*What the exercise asks*
Restrict the output to the lines below starting at the one that contains "getYear : Z;" and ending at the one that contains "id : string;", and restate them word for word, both ends included.

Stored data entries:
+++++

(** * Batch source-transformation scripts of crm2, embedded and verified

    The repository holds five Python scripts that rewrite the text of
    TypeScript route handlers: [apply-rbac.py], [apply-phase1-standards.py],
    [update-phase1-endpoints.py], [migrate-endpoints.py] and
    [fix-all-methods.py].  Each script is embedded below as a Rocq module
    named after it; the functions keep their Python names.

    Text is a list of character codes; the scripts read their files as
    UTF-8, and the embedding covers the texts of 7-bit characters, on which
    [\s], [\w] and [str.strip] are as defined below.  The Python [str]
    operations and the subset of [re] that the scripts use are embedded
    first, as executable functions, and the scripts are written on top of
    them. *)

From Stdlib Require Import List Ascii Arith Lia Bool.
From Stdlib Require String DecimalString.
Import ListNotations.

Set Implicit Arguments.

(* ================================================================== *)
(** * Text *)

Definition str := list ascii.

Inductive str_lit : Set :=
| lit_nil
| lit_cons (a : ascii) (l : str_lit).

Fixpoint str_parse (bs : list Byte.byte) : str_lit :=
  match bs with
  | [] => lit_nil
  | b :: t => lit_cons (ascii_of_byte b) (str_parse t)
  end.

Fixpoint str_print (l : str_lit) : list Byte.byte :=
  match l with
  | lit_nil => []
  | lit_cons a t => byte_of_ascii a :: str_print t
  end.

Declare Scope str_scope.
Delimit Scope str_scope with str.
Set Warnings "-via-type-remapping,-via-type-mismatch".
String Notation str str_parse str_print
  (via str_lit mapping [[nil] => lit_nil, [cons] => lit_cons]) : str_scope.
Set Warnings "via-type-remapping,via-type-mismatch".
Bind Scope str_scope with str.
Open Scope str_scope.
Open Scope list_scope.

(** The characters that cannot be written inside a literal. *)
Definition nl : ascii := "010"%char.
Definition dquote : ascii := "034"%char.

Definition is_nl (c : ascii) : bool := Ascii.eqb c nl.

Definition code (c : ascii) : nat := nat_of_ascii c.

Definition between (lo hi : nat) (c : ascii) : bool :=
  (lo <=? code c) && (code c <=? hi).

(** [\s] and [str.isspace] on the 7-bit range: tab, LF, VT, FF, CR, the
    four separators 28..31 and the blank. *)
Definition is_space (c : ascii) : bool :=
  between 9 13 c || between 28 32 c.

(** [\w] on the 7-bit range: letters, digits and the underscore. *)
Definition is_word (c : ascii) : bool :=
  between 48 57 c || between 65 90 c || between 97 122 c || (code c =? 95).

(** Membership of a character in a set written as a text. *)
Fixpoint one_of (set : str) (c : ascii) : bool :=
  match set with
  | [] => false
  | a :: set' => Ascii.eqb c a || one_of set' c
  end.

(** The decimal numeral of a number, as an f-string prints it. *)
Definition str_of_nat (n : nat) : str :=
  String.list_ascii_of_string (DecimalString.NilZero.string_of_uint (Nat.to_uint n)).

Definition str_eqb (a b : str) : bool :=
  if list_eq_dec ascii_dec a b then true else false.

(** The exceptions the scripts can meet. *)
Inductive exn : Set :=
| AttributeError      (* an attribute of [None] was asked for *)
| OSError.            (* [open] or [stat] failed *)

Inductive outcome (A : Type) : Type :=
| Done : A -> outcome A
| Raised : exn -> outcome A.

Arguments Done {A} _.
Arguments Raised {A} _.

(* ================================================================== *)
(** * Python [str] operations *)

Module Py.

(** [s.startswith(p)] *)
Fixpoint startswith (p s : str) : bool :=
  match p, s with
  | [], _ => true
  | a :: p', b :: s' => Ascii.eqb a b && startswith p' s'
  | _ :: _, [] => false
  end.

(** [x in s] *)
Fixpoint contains (x s : str) : bool :=
  startswith x s ||
  match s with
  | [] => false
  | _ :: s' => contains x s'
  end.

(** [s.find(x)], with [None] for -1 *)
Fixpoint find (x s : str) : option nat :=
  if startswith x s then Some 0
  else match s with
       | [] => None
       | _ :: s' => option_map S (find x s')
       end.

(** [s[a:b]] for [0 <= a <= b] *)
Definition slice (a b : nat) (s : str) : str := firstn (b - a) (skipn a s).

(** [s.replace(old, new)] scans left to right and replaces each
    occurrence that does not overlap an earlier one.  [skip] counts the
    characters of the occurrence just replaced that are still to be passed
    over. *)
Fixpoint replace_go (old new : str) (skip : nat) (s : str) : str :=
  match s with
  | [] => []
  | c :: s' =>
      match skip with
      | S k => replace_go old new k s'
      | 0 =>
          if startswith old s
          then new ++ replace_go old new (length old - 1) s'
          else c :: replace_go old new 0 s'
      end
  end.

(** [s.count(x)] for a non-empty [x]: the occurrences that do not
    overlap. *)
Fixpoint count_go (x : str) (skip : nat) (s : str) : nat :=
  match s with
  | [] => 0
  | _ :: s' =>
      match skip with
      | S k => count_go x k s'
      | 0 =>
          if startswith x s then S (count_go x (length x - 1) s')
          else count_go x 0 s'
      end
  end.

Definition count (x s : str) : nat := count_go x 0 s.

(** With an empty [old] Python puts [new] before every character and at
    the end. *)
Fixpoint intersperse (new s : str) : str :=
  match s with
  | [] => new
  | c :: s' => new ++ c :: intersperse new s'
  end.

Definition replace (old new s : str) : str :=
  match old with
  | [] => intersperse new s
  | _ :: _ => replace_go old new 0 s
  end.

(** [s.split(sep)] for a non-empty [sep]: the first piece and the list of
    the following ones. *)
Fixpoint split_go (sep : str) (skip : nat) (s : str) : str * list str :=
  match s with
  | [] => ([], [])
  | c :: s' =>
      match skip with
      | S k => split_go sep k s'
      | 0 =>
          if startswith sep s
          then ([], let (p, ps) := split_go sep (length sep - 1) s' in p :: ps)
          else let (p, ps) := split_go sep 0 s' in (c :: p, ps)
      end
  end.

Definition split (sep s : str) : list str :=
  let (p, ps) := split_go sep 0 s in p :: ps.

(** [sep.join(pieces)] *)
Fixpoint join (sep : str) (pieces : list str) : str :=
  match pieces with
  | [] => []
  | [p] => p
  | p :: rest => p ++ sep ++ join sep rest
  end.

Fixpoint lstrip (s : str) : str :=
  match s with
  | [] => []
  | c :: s' => if is_space c then lstrip s' else s
  end.

Definition rstrip (s : str) : str := rev (lstrip (rev s)).

(** [s.strip()] *)
Definition strip (s : str) : str := rstrip (lstrip s).

(** [lst.insert(i, x)]: beyond the end the element is appended. *)
Fixpoint list_insert (A : Type) (i : nat) (x : A) (l : list A) : list A :=
  match i, l with
  | 0, _ => x :: l
  | S _, [] => [x]
  | S j, y :: l' => y :: list_insert j x l'
  end.

End Py.

(* ================================================================== *)
(** * The subset of Python [re] used by the scripts

    A backtracking matcher in continuation-passing style, as [re] is:
    alternatives are tried left to right, a greedy repetition tries one
    more iteration before it tries to stop, a lazy one the other way
    round, and the first complete match wins. *)

Module Re.

Inductive regex : Type :=
| Eps : regex                          (* the empty pattern *)
| Cls : (ascii -> bool) -> regex       (* one character of a class *)
| Seq : regex -> regex -> regex
| Alt : regex -> regex -> regex        (* a|b *)
| Rep : bool -> regex -> regex         (* r* when greedy, r*? when not *)
| Grp : nat -> regex -> regex          (* capturing group number n *)
| Ahead : regex -> regex               (* (?=r) *)
| Bol : regex.                         (* ^ under re.MULTILINE *)

(** Captured groups, most recent binding first. *)
Definition caps := list (nat * str).

Fixpoint group (g : caps) (i : nat) : str :=
  match g with
  | [] => []
  | (j, s) :: g' => if i =? j then s else group g' i
  end.

Definition first_some (A : Type) (x y : option A) : option A :=
  match x with
  | Some _ => x
  | None => y
  end.

(** The loop of a repetition, over the matcher [body] of the repeated
    pattern: [n] bounds the iterations that are left, and an iteration has
    to consume a character. *)
Section Loop.
Variable R : Type.
Variable body : bool -> str -> caps -> (bool -> str -> caps -> option R) -> option R.
Variable greedy : bool.
Variable k : bool -> str -> caps -> option R.

Fixpoint rep_loop (n : nat) (bol : bool) (s : str) (g : caps) : option R :=
  match n with
  | 0 => k bol s g
  | S n' =>
      let more :=
        body bol s g
             (fun bol' s' g' =>
                if length s' <? length s then rep_loop n' bol' s' g' else None) in
      if greedy then first_some more (k bol s g)
      else first_some (k bol s g) more
  end.
End Loop.

(** [rx r bol s g k]: match [r] at the head of [s], then continue with
    [k] on what is left; [bol] tells whether [s] starts a line, [g] holds
    the groups captured so far. *)
Fixpoint rx (r : regex) (R : Type) (bol : bool) (s : str) (g : caps)
    (k : bool -> str -> caps -> option R) {struct r} : option R :=
  match r with
  | Eps => k bol s g
  | Cls p =>
      match s with
      | c :: s' => if p c then k (is_nl c) s' g else None
      | [] => None
      end
  | Seq a b => rx a bol s g (fun bol' s' g' => rx b bol' s' g' k)
  | Alt a b => first_some (rx a bol s g k) (rx b bol s g k)
  | Rep greedy a =>
      rep_loop (fun bol' s' g' k' => rx a bol' s' g' k') greedy k (length s) bol s g
  | Grp i a =>
      rx a bol s g
         (fun bol' s' g' =>
            k bol' s' ((i, firstn (length s - length s') s) :: g'))
  | Ahead a =>
      match rx a bol s g (fun _ _ g' => Some g') with
      | Some g' => k bol s g'
      | None => None
      end
  | Bol => if bol then k bol s g else None
  end.

(** Pattern syntax. *)
Fixpoint lit (l : str) : regex :=
  match l with
  | [] => Eps
  | c :: l' => Seq (Cls (Ascii.eqb c)) (lit l')
  end.

Fixpoint cat (rs : list regex) : regex :=
  match rs with
  | [] => Eps
  | r :: rs' => Seq r (cat rs')
  end.

Definition star (r : regex) : regex := Rep true r.
Definition lazy_star (r : regex) : regex := Rep false r.
Definition plus (r : regex) : regex := Seq r (Rep true r).
Definition opt (r : regex) : regex := Alt r Eps.
Definition any : regex := Cls (fun _ => true).            (* . under DOTALL *)
Definition ws : regex := Cls is_space.                    (* \s *)
Definition wd : regex := Cls is_word.                     (* \w *)
Definition set (chars : str) : regex := Cls (one_of chars).
Definition nset (chars : str) : regex := Cls (fun c => negb (one_of chars c)).

(** A match attempt at the head of [s]: the length of the match and the
    groups. *)
Definition match_at (r : regex) (bol : bool) (s : str) : option (nat * caps) :=
  rx r bol s [] (fun _ s' g => Some (length s - length s', g)).

(** [re.search]: the leftmost position where an attempt succeeds, as
    (start, end, groups). *)
Fixpoint search_from (r : regex) (bol : bool) (s : str) : option (nat * nat * caps) :=
  match match_at r bol s with
  | Some (n, g) => Some (0, n, g)
  | None =>
      match s with
      | [] => None
      | c :: s' =>
          match search_from r (is_nl c) s' with
          | Some (a, b, g) => Some (S a, S b, g)
          | None => None
          end
      end
  end.

Definition search (r : regex) (s : str) : option (nat * nat * caps) :=
  search_from r true s.

(** [re.finditer]: all the non-overlapping matches, left to right, as
    (start, end, groups); [skip] counts the characters of the last match
    still to be passed over and [pos] is the offset of [s]. *)
Fixpoint finditer_go (r : regex) (bol : bool) (skip pos : nat) (s : str)
  : list (nat * nat * caps) :=
  match skip with
  | S k =>
      match s with
      | [] => []
      | c :: s' => finditer_go r (is_nl c) k (S pos) s'
      end
  | 0 =>
      match match_at r bol s with
      | Some (n, g) =>
          (pos, pos + n, g) ::
          match s with
          | [] => []
          | c :: s' => finditer_go r (is_nl c) (n - 1) (S pos) s'
          end
      | None =>
          match s with
          | [] => []
          | c :: s' => finditer_go r (is_nl c) 0 (S pos) s'
          end
      end
  end.

Definition finditer (r : regex) (s : str) : list (nat * nat * caps) :=
  finditer_go r true 0 0 s.

(** [re.sub(pattern, repl, s, count)].  [repl] receives the matched text
    (group 0) and the groups; [lim] is the number of replacements still
    allowed, [None] when unlimited. *)
Definition spend (lim : option nat) : option nat :=
  match lim with
  | Some n => Some (n - 1)
  | None => None
  end.

Definition exhausted (lim : option nat) : bool :=
  match lim with
  | Some 0 => true
  | _ => false
  end.
(** * Procurement system: budget availability, reservation, idempotent
      request handling and three-way reconciliation

    A shallow embedding of the budget service of the procurement system
    ([services/budget-service], Java / Spring Boot) together with the
    Java listings of the implementation plan that the running service does
    not yet contain, the two functions the sources declare without a body
    (reservation by business key and the three-way match, modelled from the
    specification), and the properties of the specification stated and
    settled over that embedding.  The callers of the budget service (its
    REST controller and the proxies of the API gateway), the Kafka service
    of the gateway and the user service (NestJS) are embedded as well, with
    the properties their code shows.

    Layout: all definitions first (one module per source unit), then the
    lemmas and theorems. *)

From Stdlib Require Import ZArith QArith Qabs Qpower Lia Lqa.
From stdpp Require Import base option list strings gmap.

Local Open Scope Z_scope.

(* ===================================================================== *)
(** ** java.math.BigDecimal                                               *)
(* ===================================================================== *)

(** A [BigDecimal] is an arbitrary-precision unscaled integer together with
    a scale: the number it denotes is [unscaledValue * 10 ^ (- scale)].
    There is no mantissa of fixed width and no binary fraction: the
    arithmetic below is exact.  Java keeps the scale in an [int]; the
    amounts of the service are columns of scale 2, and the scale is left
    unbounded here. *)
Module BigDecimal.

Record t : Type := mk { unscaledValue : Z; scale : Z }.

(** [BigDecimal.ZERO] *)
Definition ZERO : t := mk 0 0.

(** [BigDecimal.valueOf(unscaledVal, scale)] *)
Definition valueOf (u s : Z) : t := mk u s.

(** The unscaled value of [b] once it is aligned to the scale [s], for
    [scale b <= s] (the only direction [add], [subtract] and [compareTo]
    ever rescale in: towards the larger of the two scales). *)
Definition aligned (s : Z) (b : t) : Z := unscaledValue b * 10 ^ (s - scale b).

(** [a.add(b)]: the scale of the result is [max(a.scale(), b.scale())]. *)
Definition add (a b : t) : t :=
  let s := Z.max (scale a) (scale b) in
  mk (aligned s a + aligned s b) s.

(** [a.subtract(b)]: the scale of the result is [max(a.scale(), b.scale())]. *)
Definition subtract (a b : t) : t :=
  let s := Z.max (scale a) (scale b) in
  mk (aligned s a - aligned s b) s.

(** [a.compareTo(b)]: -1, 0 or 1; values equal up to scale compare as 0. *)
Definition compareTo (a b : t) : Z :=
  let s := Z.max (scale a) (scale b) in
  match aligned s a ?= aligned s b with
  | Lt => -1
  | Eq => 0
  | Gt => 1
  end.

(** The rational number a [BigDecimal] denotes. *)
Definition value (b : t) : Q := inject_Z (unscaledValue b) * inject_Z 10 ^ (- scale b).

End BigDecimal.

Abbreviation BigDecimal := BigDecimal.t.

(* ===================================================================== *)
(** ** java.time.LocalDateTime                                            *)
(* ===================================================================== *)

(** The service observes a [LocalDateTime] in two ways only: [getYear()] and
    [toString()].  A time stamp is modelled by these two observations. *)
Record LocalDateTime : Type := mkLocalDateTime {
  getYear : Z;
  toString : string
}.

(* ===================================================================== *)
(** ** entity/Department.java                                             *)
(* ===================================================================== *)

Module Department.

(** One row of the table [departments].  Columns declared
    [nullable = false] (and the primary key) carry a value; [currency] and
    [updated_at] may be NULL. *)
Record t : Type := mk {
  id : string;
  name : string;
  totalBudget : BigDecimal;
  usedBudget : BigDecimal;
  reservedBudget : BigDecimal;
  fiscalYear : Z;
  currency : option string;
  createdAt : LocalDateTime;
  updatedAt : option LocalDateTime
}.

(** [Department.getAvailableBudget()]: Available = Total - Used - Reserved. *)
Definition getAvailableBudget (d : t) : BigDecimal :=
  BigDecimal.subtract
    (BigDecimal.subtract (totalBudget d) (usedBudget d))
    (reservedBudget d).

+++++

*Solution to this task*
  getYear : Z;
  toString : string
}.

(* ===================================================================== *)
(** ** entity/Department.java                                             *)
(* ===================================================================== *)

Module Department.

(** One row of the table [departments].  Columns declared
    [nullable = false] (and the primary key) carry a value; [currency] and
    [updated_at] may be NULL. *)
Record t : Type := mk {
  id : string;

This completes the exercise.